Had an apponitment with my rheumy yesterday as a follow up to finishing my first prednisone treatment. I was taking 30mg and decreased the dosage down to 5mg during a 2 week period. My swelling and pain seemed to decrease while I was on the full dosage but as the dosage decreased, I immediately felt the symptoms coming back. I was told at my previous appointment that ifthe prednisone didn't kick the PsA out, that we would need to try Methotrexate. So I went into my appointment yesterday with the thought that Methotrexate was not going to be an option for me. The side effects that I read about scared me and with my luck, I'd end up with every single side effect. I discussed my concerns with my rheumy and she convinced me to at least try it because the disease won't go away without treatment. She also said that my PsA is very aggressive. Yay me. So I think I'll start my Methotrexate on Saturday (tomorrow).
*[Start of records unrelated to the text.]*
(** X8: the result has one row for each pair of a label and a category
    that was answered, and none twice; a row counts at least one answer
    and at most the total of its label; so a label has at most four
    rows, and a category nobody chose has no row rather than a row of
    count 0. *)
Theorem one_row_per_label_and_category :
  forall (df : DataFrame) (cols : list str) (res : AggregateResult),
    aggregate df cols = Ok res ->
    NoDup (map (fun r => (Criterion r, ResponseCategory r)) (df_perc res)) /\
    (forall r, In r (df_perc res) -> 1 <= Count r /\ Count r <= Total r) /\
    (forall lab, length (filter (criterion_is lab) (df_perc res)) <= 4).
Proof.
  intros df cols res Hagg.
  apply aggregate_inv in Hagg as (_ & _ & _ & ->).
  assert (NoDup (map (fun r => (Criterion r, ResponseCategory r))
                     (df_perc (result df cols)))) as Hnd.
  { rewrite df_perc_as_rows, map_map.
    apply NoDup_map_inj_in.
    - apply (GroupByFacts.NoDup_groupby_keys key_eqb key_leb key_eqb_eq).
    - intros k k' Hk Hk' [= Hc Hcat].
      rewrite In_group_keys in Hk, Hk'. now apply (row_for_inj df cols). }
  split; [exact Hnd|]. split.
  - intros r Hr. apply In_df_perc in Hr as (k & Hk & ->).
    destruct (row_for_fields (criterion_short_map cols) (keys_for df cols) k)
      as (_ & _ & _ & -> & -> & _).
    split; [now apply (GroupByFacts.group_size_pos key_eqb key_eqb_eq)|].
    apply count_le_total.
  - intros lab.
    rewrite <- (length_map ResponseCategory).
    change 4 with (length color_domain).
    apply NoDup_incl_length.
    + revert Hnd. generalize (df_perc (result df cols)). intros l Hnd.
      induction l as [|r l IH]; simpl; [constructor|].
      inversion Hnd as [|? ? Hn Hd]; subst.
      destruct (criterion_is lab r) eqn:E; [|auto].
      simpl. constructor; [|auto].
      intros Hin. apply Hn. apply in_map_iff in Hin as (r' & Hcat & Hr').
      apply filter_In in Hr' as [Hr' E']. apply in_map_iff. exists r'.
      split; [|exact Hr'].
      apply criterion_is_true in E, E'. congruence.
    + intros cat Hcat. apply in_map_iff in Hcat as (r & <- & Hr).
      apply filter_In in Hr as [Hr _].
      apply In_df_perc in Hr as (k & Hk & ->).
      destruct (row_for_fields (criterion_short_map cols) (keys_for df cols) k)
        as (_ & -> & _).
      destruct (key_recognized _ _ Hk) as (v & Hc & _).
      destruct (mapped_spec v); try discriminate Hc; injection Hc as <-;
        simpl; auto.
Qed.

Lemma one_row_per_label_and_category_witness :
  aggregate class_survey pace_and_clarity
  = Ok (result class_survey pace_and_clarity) /\
  NoDup (map (fun r => (Criterion r, ResponseCategory r))
             (df_perc (result class_survey pace_and_clarity))) /\
  (forall r, In r (df_perc (result class_survey pace_and_clarity)) ->
             1 <= Count r /\ Count r <= Total r) /\
  (forall lab,
      length (filter (criterion_is lab)
                     (df_perc (result class_survey pace_and_clarity))) <= 4).
Proof.
  split; [exact aggregate_class_survey|].
  exact (one_row_per_label_and_category class_survey pace_and_clarity
           (result class_survey pace_and_clarity) aggregate_class_survey).
Defined.

Lemma filter_all {A : Type} (P : A -> bool) (l : list A) :
  (forall x, In x l -> P x = true) -> filter P l = l.
Proof.
  induction l as [|a l IH]; intros H; simpl; [reflexivity|].
  rewrite H by now left. f_equal. apply IH. intros x Hx. apply H. now right.
Qed.

(** The recognised rows of the long frame, counted column by column. *)
Lemma length_keys_for (df : DataFrame) (cols : list str) :
  length (keys_for df cols)
  = list_sum (map (fun c => length (filter recognized (column df c))) cols).
Proof.
  rewrite keys_for_columns, length_flat_map. f_equal.
  apply map_ext. intros c.
  rewrite <- (filter_all (fun k => PyStr.eqb (crit k) c)
                         (long_keys (map (melt_row df (id_vars_of df cols) c)
                                         (rows df)))).
  - rewrite total_in_column. unfold column. now rewrite length_filter_map.
  - intros k Hk. apply column_keys_crit in Hk. subst. apply eqb_refl.
Qed.

(** X10: the counts of all the rows of the result add up to the number
    of cells of the ticked columns that hold one of the four answers: no
    recognised answer is lost or counted twice, and nothing else is
    counted. *)
Theorem counts_add_up_to_the_recognized_cells :
  forall (df : DataFrame) (cols : list str) (res : AggregateResult),
    aggregate df cols = Ok res ->
    list_sum (map Count (df_perc res))
    = list_sum (map (fun c => length (filter recognized (column df c))) cols).
Proof.
  intros df cols res Hagg.
  apply aggregate_inv in Hagg as (_ & _ & _ & ->).
  rewrite <- length_keys_for, df_perc_result.
  rewrite <- (filter_all (fun _ => true)
                (map (fun kn => row_for (criterion_short_map cols)
                                        (keys_for df cols) (fst kn))
                     (groupby_size key_eqb key_leb (keys_for df cols))))
    by reflexivity.
  rewrite (sum_counts_filter _ _ _ (fun _ => true)).
  - rewrite (GroupByFacts.groupby_sum key_eqb key_leb key_eqb_eq
               (fun _ => true)).
    now rewrite filter_all.
  - intros [k n] Hin. cbn [fst snd]. split; [reflexivity|].
    apply (GroupByFacts.In_groupby _ _ key_eqb_eq) in Hin as [_ ->].
    now destruct (row_for_fields (criterion_short_map cols)
                                 (keys_for df cols) k) as (_ & _ & _ & -> & _).
Qed.

Lemma counts_add_up_to_the_recognized_cells_witness :
  aggregate class_survey pace_and_clarity
  = Ok (result class_survey pace_and_clarity) /\
  list_sum (map Count (df_perc (result class_survey pace_and_clarity)))
  = list_sum (map (fun c => length (filter recognized (column class_survey c)))
                  pace_and_clarity).
Proof.
  split; [exact aggregate_class_survey|].
  exact (counts_add_up_to_the_recognized_cells class_survey pace_and_clarity
           (result class_survey pace_and_clarity) aggregate_class_survey).
Defined.

Lemma unrecognized_unmapped (v : cell) :
  recognized v = false -> series_map response_to_category v = None.
Proof.
  intros H. destruct (series_map response_to_category v) as [cat|] eqn:E;
    [|reflexivity].
  assert (recognized v = true) as H'.
  { apply recognized_mapped. destruct (mapped_spec v); try discriminate E; eauto. }
  congruence.
Qed.

(** X11: the analysis of a table in which no cell of a ticked column
    holds one of the four answers does not fail: it succeeds with no row
    at all, so the page shows an empty chart; and this is the only way
    to an empty chart. *)
Theorem no_rows_iff_nothing_recognized :
  forall (df : DataFrame) (cols : list str) (res : AggregateResult),
    aggregate df cols = Ok res ->
    (df_perc res = [] <->
     forall c, In c cols ->
               forall v, In v (column df c) -> recognized v = false).
Proof.
  intros df cols res Hagg.
  apply aggregate_inv in Hagg as (_ & _ & _ & ->). split.
  - intros Hnil c Hc v Hv.
    destruct (recognized v) eqn:E; [exfalso|reflexivity].
    apply recognized_mapped in E as (cat & sent & Hcat & Hsent).
    unfold column in Hv. apply in_map_iff in Hv as (row & <- & Hrow).
    assert (In (c, cat, sent) (keys_for df cols)) as Hk.
    { rewrite keys_for_columns. apply in_flat_map. exists c. split; [exact Hc|].
      apply In_long_keys.
      exists (melt_row df (id_vars_of df cols) c row). repeat split.
      - apply in_map_iff. now exists row.
      - exact Hcat.
      - exact Hsent. }
    assert (In (row_for (criterion_short_map cols) (keys_for df cols)
                        (c, cat, sent))
               (df_perc (result df cols))) as Hin
        by (apply In_df_perc; eauto).
    rewrite Hnil in Hin. destruct Hin.
  - intros Hnone.
    destruct (df_perc (result df cols)) as [|r l] eqn:E; [reflexivity|].
    exfalso.
    assert (In r (df_perc (result df cols))) as Hr by (rewrite E; now left).
    apply In_df_perc in Hr as (k & Hk & _).
    rewrite keys_for_columns in Hk. apply in_flat_map in Hk as (c & Hc & Hk).
    apply In_long_keys in Hk as (lr & Hlr & _ & Hcat & _).
    apply in_map_iff in Hlr as (row & <- & Hrow).
    cbn [melt_row l_Response] in Hcat.
    rewrite unrecognized_unmapped in Hcat; [discriminate|].
    apply (Hnone c Hc). unfold column. apply in_map_iff. now exists row.
Qed.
That way I have Sunday to deal with side effects (if any). I'm not looking forward to this treatment but I'm hoping it'll give my body some relief eventually. I also filled out an application for a disability parking permit because some days just plain suck and it' hard to move, let alone walk. At times I avoid going to the store because of the pain of walking. My rheumy was a doll and approved the application. I went straight to the DMV after my appointment and got my disabled parking placard. Keep in mind I'm only 37, so it was a little embarrassing to go thru this process. I know that there are people who need the preferred parking more than I do, so I will not use the benefit unless I feel it absolutely necessary. Last but not least, I take vicodin like my daily coffee. It helps me loosen up each morning. I asked my rheumy if I should be reqesting refills thru her or thru my PCP. She said that they'd rather patients go thru their PCP. I told her that I don't think my PCP is aware of the extent of the progression of the PsA because the last time I requested a refill, she made me wait 2 weeks. Rheumy said that she'd shoot notes over to my PCP so that she could see how aggressive my symptoms are and that I'm starting my Methotrexate treatment which won't give me relief for at the very least a month or 2. Thank God for my rheumy who seems to understand the pain I feel on a daily basis. Ok well that's all for now. 2dles.
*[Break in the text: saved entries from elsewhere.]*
(** * Agentic AI pipeline: the orchestration core

    A shallow embedding of [agentic_ai/core/state.py],
    [agentic_ai/agents/*.py], [agentic_ai/utils/monitoring.py] (its call
    interface, and its metrics store), [agentic_ai/core/orchestrator.py]
    and [agentic_ai/core/pipeline.py] (the run and its result), followed
    by the properties of the run state, the stages, the router, the graph
    walk, the pipeline and the metrics store.

    Python objects are mutated in place; here the one [PipelineState] of a
    run lives in a [World] that every operation threads, and a raised
    exception carries the world as it was mutated up to the raise. *)

From Stdlib Require Import String Ascii List ZArith Floats Bool Lia.
From stdpp Require Import gmap strings list pretty.
Import ListNotations.
Local Open Scope string_scope.
Local Open Scope list_scope.

(** ** Python dictionaries whose iteration order is observed

    [dict_set] keeps the position of an existing key and appends a new one,
    as assignment to a Python [dict] does. *)
Section PyDict.
Context {K V : Type} `{EqDecision K}.

Fixpoint dict_get (k : K) (d : list (K * V)) : option V :=
  match d with
  | [] => None
  | (k', v) :: d' => if decide (k = k') then Some v else dict_get k d'
  end.

Fixpoint dict_set (k : K) (v : V) (d : list (K * V)) : list (K * V) :=
  match d with
  | [] => [(k, v)]
  | (k', v') :: d' =>
      if decide (k = k') then (k, v) :: d' else (k', v') :: dict_set k v d'
  end.

Definition dict_keys (d : list (K * V)) : list K := map fst d.

End PyDict.

(** ** JSON values, as [json.loads] and the caller's [context] provide them *)
#[local] Unset Elimination Schemes.
Inductive Json : Type :=
  | JNull
  | JBool (b : bool)
  | JInt (z : Z)
  | JFloat (f : float)
  | JStr (s : string)
  | JArr (l : list Json)
  | JObj (o : list (string * Json)).
#[local] Set Elimination Schemes.

(** [len(x)]: defined on strings, lists and dicts, a [TypeError] otherwise. *)
Definition py_len (x : Json) : option nat :=
  match x with
  | JStr s => Some (String.length s)
  | JArr l => Some (List.length l)
  | JObj o => Some (List.length o)
  | _ => None
  end.

(** Readings of [datetime.utcnow()] are ticks of the world's clock. *)
Definition Timestamp := nat.

(** ** core/state.py *)
Module State.

Inductive AgentStatus := PENDING | RUNNING | COMPLETED | FAILED | SKIPPED.

Inductive AgentType :=
  PLANNER | RESEARCHER | ANALYZER | SYNTHESIZER | VALIDATOR | EXECUTOR | REVIEWER.

#[export] Instance AgentStatus_eq_dec : EqDecision AgentStatus.
Proof. solve_decision. Defined.

#[export] Instance AgentType_eq_dec : EqDecision AgentType.
Proof. solve_decision. Defined.

(** The [str] value of the enum member. *)
Definition agent_value (t : AgentType) : string :=
  match t with
  | PLANNER => "planner"
  | RESEARCHER => "researcher"
  | ANALYZER => "analyzer"
  | SYNTHESIZER => "synthesizer"
  | VALIDATOR => "validator"
  | EXECUTOR => "executor"
  | REVIEWER => "reviewer"
  end.

(** *** Stage output payloads

    The dictionaries the stages build.  Fields that only carry text to a
    later prompt are kept; the internal timestamps of the payloads of the
    text-structuring helpers are not. *)
Record Findings := {
  f_summary : string;
  key_points : list string;
  full_research : string
}.

Record Analysis := {
  insights : list string;
  recommendations : list string;
  full_analysis : string
}.

Record Synthesis := {
  summary : string;
  key_takeaways : list string;
  actionable_items : list string;
  next_steps_items : list string;      (* key "next_steps" *)
  full_synthesis : string;
  sources : list AgentType
}.

Record Issue := {
  description : string;
  severity : string
}.

Record Validation := {
  overall_score : float;
  criteria_scores : list (string * float);
  issues : list Issue;
  suggestions : list string;
  critical_errors : list Issue;
  passed : bool;
  full_validation : string;
  v_timestamp : Timestamp;
  validated_components : list AgentType
}.

Record ActionResult := {
  ar_action : string;
  ar_type : option string;
  ar_status : string;
  ar_result : option string;
  ar_error : option string;
  ar_timestamp : Timestamp
}.

Inductive Execution :=
  | ExecSkipped (reason : string)
  | ExecDone (actions_executed : nat) (results : list ActionResult)
             (success_rate : float) (e_timestamp : Timestamp).

Record Review := {
  quality_score : float;
  strengths : list string;
  r_recommendations : list string;
  task_completed : bool;
  full_review : string
}.

Record FinalResult := {
  fr_summary : string;
  fr_key_takeaways : list string;
  fr_detailed_output : string;
  fr_quality_score : float;
  fr_task_completed : bool;
  fr_strengths : list string;
  fr_recommendations : list string;
  fr_timestamp : Timestamp
}.

(** A value stored under a key of [intermediate_results], of an agent's
    [output_data] or of a message's [metadata]. *)
Inductive Payload :=
  | PPlan (p : list (string * Json))
  | PFindings (f : Findings)
  | PAnalysis (a : Analysis)
  | PSynthesis (s : Synthesis)
  | PValidation (v : Validation)
  | PBool (b : bool)
  | PExecution (e : Execution)
  | PReview (r : Review)
  | PFinal (r : FinalResult).

Record Message := {
  role : string;
  content : string;
  timestamp : Timestamp;
  msg_agent_type : option string;
  metadata : list (string * Payload)
}.

(** [input_data] and [metadata] of an agent state are always the empty
    dict and are left out. *)
Record AgentState := {
  agent_id : string;
  agent_type : AgentType;
  as_status : AgentStatus;
  output_data : option (list (string * Payload));
  as_error : option string;
  as_start_time : option Timestamp;
  as_end_time : option Timestamp
}.

Record ErrorEntry := {
  err_agent : string;
  err_error : string;
  err_timestamp : Timestamp
}.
My daughter was diagnosed 8 months ago, although she has had underlying symptoms for years (she is only 21). Lauren went the same route as you did - prednizone, then methotrexate along with hdroxychloriquin or something like that. The symptoms of the mx are not as bad as they were when she first started it. She is tired the next day, but that's it. I have noticed that her pain and swelling is a lot better than eight months ago - but there are days where she hurts (even to the touch). I think that pain management will drive her lifestyle in the years to come.
Well I just took my 7th dose of Methotrexate this morning. I am happy to report that I have had no side effects from this drug! I was referred to a pain management specialist and was prescribed oxycodone because unlike vicodin, the oxycodone does not get processed by my liver. I have been living a more comfortable life but still have the swelling and pain.